For the listing that follows, give again exactly the lines from the one with "Proof. unfold dtouch." to the one with "#[export] Hint Resolve", including both.
*-*-*
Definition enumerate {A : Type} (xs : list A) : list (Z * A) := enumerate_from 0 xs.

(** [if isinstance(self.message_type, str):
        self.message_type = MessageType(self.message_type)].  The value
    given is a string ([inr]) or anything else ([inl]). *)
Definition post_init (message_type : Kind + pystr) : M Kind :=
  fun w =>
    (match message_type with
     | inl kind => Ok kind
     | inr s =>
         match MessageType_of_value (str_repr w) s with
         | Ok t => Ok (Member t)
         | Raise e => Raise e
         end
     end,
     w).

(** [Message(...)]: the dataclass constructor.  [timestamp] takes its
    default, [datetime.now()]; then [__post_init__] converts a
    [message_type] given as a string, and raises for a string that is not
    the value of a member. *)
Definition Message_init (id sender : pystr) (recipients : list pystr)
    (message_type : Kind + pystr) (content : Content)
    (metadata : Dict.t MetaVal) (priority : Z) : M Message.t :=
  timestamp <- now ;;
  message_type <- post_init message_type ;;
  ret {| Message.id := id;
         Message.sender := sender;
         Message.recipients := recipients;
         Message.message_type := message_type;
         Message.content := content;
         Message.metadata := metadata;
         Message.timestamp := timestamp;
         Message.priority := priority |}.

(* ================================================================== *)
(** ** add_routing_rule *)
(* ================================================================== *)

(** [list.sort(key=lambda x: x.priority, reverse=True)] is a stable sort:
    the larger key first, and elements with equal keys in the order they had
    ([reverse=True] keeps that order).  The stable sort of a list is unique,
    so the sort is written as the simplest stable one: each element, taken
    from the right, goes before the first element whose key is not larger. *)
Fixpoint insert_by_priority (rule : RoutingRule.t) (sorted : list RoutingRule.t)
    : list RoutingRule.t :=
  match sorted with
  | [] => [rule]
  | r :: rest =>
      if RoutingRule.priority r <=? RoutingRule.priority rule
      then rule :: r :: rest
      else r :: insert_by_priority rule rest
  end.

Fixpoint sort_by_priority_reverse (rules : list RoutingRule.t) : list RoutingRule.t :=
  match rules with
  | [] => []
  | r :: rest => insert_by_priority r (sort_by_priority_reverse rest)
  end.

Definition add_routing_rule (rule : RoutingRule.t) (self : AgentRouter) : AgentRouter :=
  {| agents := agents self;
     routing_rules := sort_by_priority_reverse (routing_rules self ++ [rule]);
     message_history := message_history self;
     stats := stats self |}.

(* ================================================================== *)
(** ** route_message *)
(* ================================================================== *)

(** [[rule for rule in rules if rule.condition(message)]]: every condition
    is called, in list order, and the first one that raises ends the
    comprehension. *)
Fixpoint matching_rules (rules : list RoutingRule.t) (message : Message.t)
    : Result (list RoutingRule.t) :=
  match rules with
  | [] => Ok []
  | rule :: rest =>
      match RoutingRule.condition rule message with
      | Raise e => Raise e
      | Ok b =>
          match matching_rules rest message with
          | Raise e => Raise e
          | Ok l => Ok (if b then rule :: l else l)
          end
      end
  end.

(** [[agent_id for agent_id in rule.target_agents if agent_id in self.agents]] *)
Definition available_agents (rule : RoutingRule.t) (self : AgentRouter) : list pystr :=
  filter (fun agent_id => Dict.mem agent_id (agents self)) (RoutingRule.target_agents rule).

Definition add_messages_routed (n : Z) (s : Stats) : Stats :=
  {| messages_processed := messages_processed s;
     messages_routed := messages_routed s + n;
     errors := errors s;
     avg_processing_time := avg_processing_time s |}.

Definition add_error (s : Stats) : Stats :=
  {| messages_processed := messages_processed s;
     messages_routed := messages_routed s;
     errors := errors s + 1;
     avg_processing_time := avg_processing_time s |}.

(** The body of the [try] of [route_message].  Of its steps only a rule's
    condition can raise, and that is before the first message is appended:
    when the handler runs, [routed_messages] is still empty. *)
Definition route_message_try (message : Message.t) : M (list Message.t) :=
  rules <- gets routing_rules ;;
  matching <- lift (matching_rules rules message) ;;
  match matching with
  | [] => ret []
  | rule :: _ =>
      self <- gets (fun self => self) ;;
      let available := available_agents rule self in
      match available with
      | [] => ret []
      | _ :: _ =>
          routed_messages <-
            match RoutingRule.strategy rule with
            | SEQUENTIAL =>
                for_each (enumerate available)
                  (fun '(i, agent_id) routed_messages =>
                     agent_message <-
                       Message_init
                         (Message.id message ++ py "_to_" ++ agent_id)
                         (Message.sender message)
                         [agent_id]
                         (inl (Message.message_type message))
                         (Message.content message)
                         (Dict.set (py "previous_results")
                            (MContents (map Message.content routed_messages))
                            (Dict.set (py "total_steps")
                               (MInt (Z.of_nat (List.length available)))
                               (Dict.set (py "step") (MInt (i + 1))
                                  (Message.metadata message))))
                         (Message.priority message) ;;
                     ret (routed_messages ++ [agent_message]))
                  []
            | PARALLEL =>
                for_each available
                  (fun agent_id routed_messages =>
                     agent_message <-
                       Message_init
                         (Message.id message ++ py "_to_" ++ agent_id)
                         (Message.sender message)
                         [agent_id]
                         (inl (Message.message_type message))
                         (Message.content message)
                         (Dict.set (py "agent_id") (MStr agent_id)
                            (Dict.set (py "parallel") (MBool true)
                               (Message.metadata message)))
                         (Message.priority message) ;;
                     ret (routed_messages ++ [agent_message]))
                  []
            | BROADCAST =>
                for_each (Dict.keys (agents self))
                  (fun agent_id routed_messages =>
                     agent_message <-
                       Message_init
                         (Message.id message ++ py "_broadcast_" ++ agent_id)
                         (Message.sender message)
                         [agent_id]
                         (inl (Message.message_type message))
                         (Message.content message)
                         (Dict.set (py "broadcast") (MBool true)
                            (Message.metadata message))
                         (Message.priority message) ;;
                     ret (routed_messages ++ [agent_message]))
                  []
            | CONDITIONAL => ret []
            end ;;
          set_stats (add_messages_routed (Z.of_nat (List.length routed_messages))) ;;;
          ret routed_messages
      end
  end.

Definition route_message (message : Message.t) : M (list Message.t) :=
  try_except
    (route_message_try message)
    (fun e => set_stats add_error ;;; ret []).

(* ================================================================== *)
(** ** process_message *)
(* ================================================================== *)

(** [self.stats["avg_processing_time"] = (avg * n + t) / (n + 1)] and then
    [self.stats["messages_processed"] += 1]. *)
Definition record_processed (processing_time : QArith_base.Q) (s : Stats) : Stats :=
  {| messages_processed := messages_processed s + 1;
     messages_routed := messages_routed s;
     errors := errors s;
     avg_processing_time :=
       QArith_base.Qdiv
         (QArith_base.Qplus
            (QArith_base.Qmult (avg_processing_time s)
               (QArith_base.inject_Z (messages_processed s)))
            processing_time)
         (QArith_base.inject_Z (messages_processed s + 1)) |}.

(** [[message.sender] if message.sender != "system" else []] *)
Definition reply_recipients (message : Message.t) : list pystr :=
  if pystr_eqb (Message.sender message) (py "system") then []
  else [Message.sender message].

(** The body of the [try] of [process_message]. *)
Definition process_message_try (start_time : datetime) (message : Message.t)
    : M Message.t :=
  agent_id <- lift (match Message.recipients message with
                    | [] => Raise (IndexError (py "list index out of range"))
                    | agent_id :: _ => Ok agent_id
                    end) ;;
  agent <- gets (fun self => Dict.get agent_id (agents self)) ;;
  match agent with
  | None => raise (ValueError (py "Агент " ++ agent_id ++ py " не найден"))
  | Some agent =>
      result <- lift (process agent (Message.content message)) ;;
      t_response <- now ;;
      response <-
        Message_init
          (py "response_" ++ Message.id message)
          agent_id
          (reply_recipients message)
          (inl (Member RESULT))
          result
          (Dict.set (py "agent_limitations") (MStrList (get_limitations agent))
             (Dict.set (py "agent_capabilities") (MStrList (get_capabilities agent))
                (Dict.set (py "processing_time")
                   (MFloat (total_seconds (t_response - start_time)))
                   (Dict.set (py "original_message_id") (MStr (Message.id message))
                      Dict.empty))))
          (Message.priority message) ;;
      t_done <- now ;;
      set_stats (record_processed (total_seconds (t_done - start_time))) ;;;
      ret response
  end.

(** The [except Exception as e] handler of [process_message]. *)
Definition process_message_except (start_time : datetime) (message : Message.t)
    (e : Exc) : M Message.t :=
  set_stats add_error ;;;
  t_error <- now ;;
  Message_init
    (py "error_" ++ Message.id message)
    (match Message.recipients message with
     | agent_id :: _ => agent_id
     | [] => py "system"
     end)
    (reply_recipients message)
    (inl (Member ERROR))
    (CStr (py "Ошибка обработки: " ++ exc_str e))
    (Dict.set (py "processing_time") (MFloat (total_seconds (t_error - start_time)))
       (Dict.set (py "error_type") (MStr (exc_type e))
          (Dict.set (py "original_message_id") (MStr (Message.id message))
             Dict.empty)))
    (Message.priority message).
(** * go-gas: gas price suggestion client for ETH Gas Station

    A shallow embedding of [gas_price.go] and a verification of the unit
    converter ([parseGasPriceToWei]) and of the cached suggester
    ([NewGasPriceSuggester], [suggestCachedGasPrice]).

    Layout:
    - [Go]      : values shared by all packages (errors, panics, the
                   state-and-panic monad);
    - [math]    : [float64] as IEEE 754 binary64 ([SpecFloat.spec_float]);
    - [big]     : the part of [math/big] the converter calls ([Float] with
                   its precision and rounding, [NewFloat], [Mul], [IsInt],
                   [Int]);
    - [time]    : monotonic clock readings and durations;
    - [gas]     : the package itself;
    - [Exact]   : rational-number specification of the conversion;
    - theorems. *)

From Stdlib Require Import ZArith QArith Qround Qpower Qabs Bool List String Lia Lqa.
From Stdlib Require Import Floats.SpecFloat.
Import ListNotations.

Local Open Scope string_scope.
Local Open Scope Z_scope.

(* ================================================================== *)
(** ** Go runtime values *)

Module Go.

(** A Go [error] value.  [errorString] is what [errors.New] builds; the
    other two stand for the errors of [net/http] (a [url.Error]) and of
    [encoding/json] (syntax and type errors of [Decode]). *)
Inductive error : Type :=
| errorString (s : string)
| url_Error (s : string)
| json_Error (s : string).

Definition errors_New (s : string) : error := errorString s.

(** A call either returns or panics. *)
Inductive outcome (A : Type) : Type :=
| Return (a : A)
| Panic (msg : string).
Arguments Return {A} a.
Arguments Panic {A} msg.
*-*-*
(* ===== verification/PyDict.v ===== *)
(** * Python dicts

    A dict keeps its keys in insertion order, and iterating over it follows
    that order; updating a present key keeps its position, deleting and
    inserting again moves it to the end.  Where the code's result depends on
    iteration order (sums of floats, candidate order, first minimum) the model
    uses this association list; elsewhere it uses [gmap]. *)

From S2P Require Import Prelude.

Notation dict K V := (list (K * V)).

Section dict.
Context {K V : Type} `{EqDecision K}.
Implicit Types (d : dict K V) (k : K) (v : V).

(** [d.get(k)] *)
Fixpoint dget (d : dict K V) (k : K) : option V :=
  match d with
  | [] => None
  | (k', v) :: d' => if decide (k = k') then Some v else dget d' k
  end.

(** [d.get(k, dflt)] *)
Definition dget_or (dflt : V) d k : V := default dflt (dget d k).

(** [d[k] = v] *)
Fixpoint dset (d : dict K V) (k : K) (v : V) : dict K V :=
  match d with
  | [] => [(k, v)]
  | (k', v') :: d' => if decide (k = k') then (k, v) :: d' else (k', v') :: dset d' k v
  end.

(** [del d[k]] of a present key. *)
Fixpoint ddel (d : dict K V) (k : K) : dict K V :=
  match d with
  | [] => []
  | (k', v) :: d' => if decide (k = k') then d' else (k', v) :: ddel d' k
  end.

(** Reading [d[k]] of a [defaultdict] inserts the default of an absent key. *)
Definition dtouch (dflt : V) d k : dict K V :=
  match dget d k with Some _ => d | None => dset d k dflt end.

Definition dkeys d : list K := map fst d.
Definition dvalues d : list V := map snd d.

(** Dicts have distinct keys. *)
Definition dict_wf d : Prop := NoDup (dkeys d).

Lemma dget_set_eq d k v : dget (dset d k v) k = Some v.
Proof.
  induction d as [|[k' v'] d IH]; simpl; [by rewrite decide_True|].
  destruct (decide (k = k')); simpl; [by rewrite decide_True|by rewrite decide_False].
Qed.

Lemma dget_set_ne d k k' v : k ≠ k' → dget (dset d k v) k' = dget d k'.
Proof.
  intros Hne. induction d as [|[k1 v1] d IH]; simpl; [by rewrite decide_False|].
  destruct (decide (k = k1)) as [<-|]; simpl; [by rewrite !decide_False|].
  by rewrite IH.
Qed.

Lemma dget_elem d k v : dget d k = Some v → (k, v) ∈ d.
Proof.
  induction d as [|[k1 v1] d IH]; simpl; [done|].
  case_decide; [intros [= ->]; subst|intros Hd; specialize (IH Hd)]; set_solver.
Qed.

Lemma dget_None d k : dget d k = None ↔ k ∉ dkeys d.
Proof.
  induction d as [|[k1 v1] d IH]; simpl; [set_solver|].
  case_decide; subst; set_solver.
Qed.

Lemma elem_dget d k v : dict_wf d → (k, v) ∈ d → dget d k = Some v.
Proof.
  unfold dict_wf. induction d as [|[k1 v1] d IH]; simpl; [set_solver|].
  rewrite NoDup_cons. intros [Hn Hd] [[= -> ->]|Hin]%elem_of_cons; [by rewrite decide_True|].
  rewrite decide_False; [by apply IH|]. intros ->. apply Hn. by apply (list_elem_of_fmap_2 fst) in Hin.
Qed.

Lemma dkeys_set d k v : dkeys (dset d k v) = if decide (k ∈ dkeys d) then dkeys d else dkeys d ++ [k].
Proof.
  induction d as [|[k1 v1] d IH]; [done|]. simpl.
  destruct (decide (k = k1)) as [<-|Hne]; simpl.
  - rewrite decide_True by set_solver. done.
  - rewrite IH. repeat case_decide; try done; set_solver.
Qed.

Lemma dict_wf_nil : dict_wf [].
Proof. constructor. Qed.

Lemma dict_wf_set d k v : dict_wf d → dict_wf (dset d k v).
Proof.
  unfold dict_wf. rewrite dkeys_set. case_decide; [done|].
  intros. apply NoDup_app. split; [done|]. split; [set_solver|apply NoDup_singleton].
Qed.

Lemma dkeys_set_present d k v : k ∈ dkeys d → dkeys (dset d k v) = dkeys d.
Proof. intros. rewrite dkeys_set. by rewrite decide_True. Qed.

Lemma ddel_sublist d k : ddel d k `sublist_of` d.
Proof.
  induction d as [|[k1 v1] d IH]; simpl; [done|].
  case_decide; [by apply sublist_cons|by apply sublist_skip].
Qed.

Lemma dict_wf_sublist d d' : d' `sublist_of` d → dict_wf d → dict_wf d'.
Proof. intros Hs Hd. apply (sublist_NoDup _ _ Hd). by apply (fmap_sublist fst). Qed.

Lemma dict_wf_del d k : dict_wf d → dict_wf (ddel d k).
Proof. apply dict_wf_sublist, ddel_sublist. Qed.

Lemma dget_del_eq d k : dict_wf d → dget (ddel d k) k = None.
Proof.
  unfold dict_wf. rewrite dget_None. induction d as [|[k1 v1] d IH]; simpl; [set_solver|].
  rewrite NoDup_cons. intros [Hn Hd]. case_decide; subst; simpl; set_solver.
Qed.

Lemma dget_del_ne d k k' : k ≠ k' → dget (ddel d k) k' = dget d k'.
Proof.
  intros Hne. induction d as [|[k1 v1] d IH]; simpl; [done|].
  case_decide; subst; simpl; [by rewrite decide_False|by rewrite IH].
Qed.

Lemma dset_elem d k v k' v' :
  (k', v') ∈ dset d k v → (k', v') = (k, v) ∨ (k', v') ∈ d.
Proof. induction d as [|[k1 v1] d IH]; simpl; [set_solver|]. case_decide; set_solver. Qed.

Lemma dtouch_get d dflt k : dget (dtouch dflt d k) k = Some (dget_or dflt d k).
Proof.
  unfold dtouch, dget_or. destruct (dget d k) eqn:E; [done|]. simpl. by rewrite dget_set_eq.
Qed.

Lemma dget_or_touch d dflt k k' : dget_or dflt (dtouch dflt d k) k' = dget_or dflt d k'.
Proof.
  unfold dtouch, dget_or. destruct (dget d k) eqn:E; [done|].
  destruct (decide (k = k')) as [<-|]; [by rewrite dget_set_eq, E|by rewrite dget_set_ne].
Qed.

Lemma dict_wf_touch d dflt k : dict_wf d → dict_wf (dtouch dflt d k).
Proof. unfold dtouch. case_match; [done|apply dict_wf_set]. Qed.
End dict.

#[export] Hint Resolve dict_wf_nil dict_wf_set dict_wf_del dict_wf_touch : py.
*-*-*
OUTPUT:
Proof. unfold dtouch. case_match; [done|apply dict_wf_set]. Qed.
End dict.

#[export] Hint Resolve dict_wf_nil dict_wf_set dict_wf_del dict_wf_touch : py.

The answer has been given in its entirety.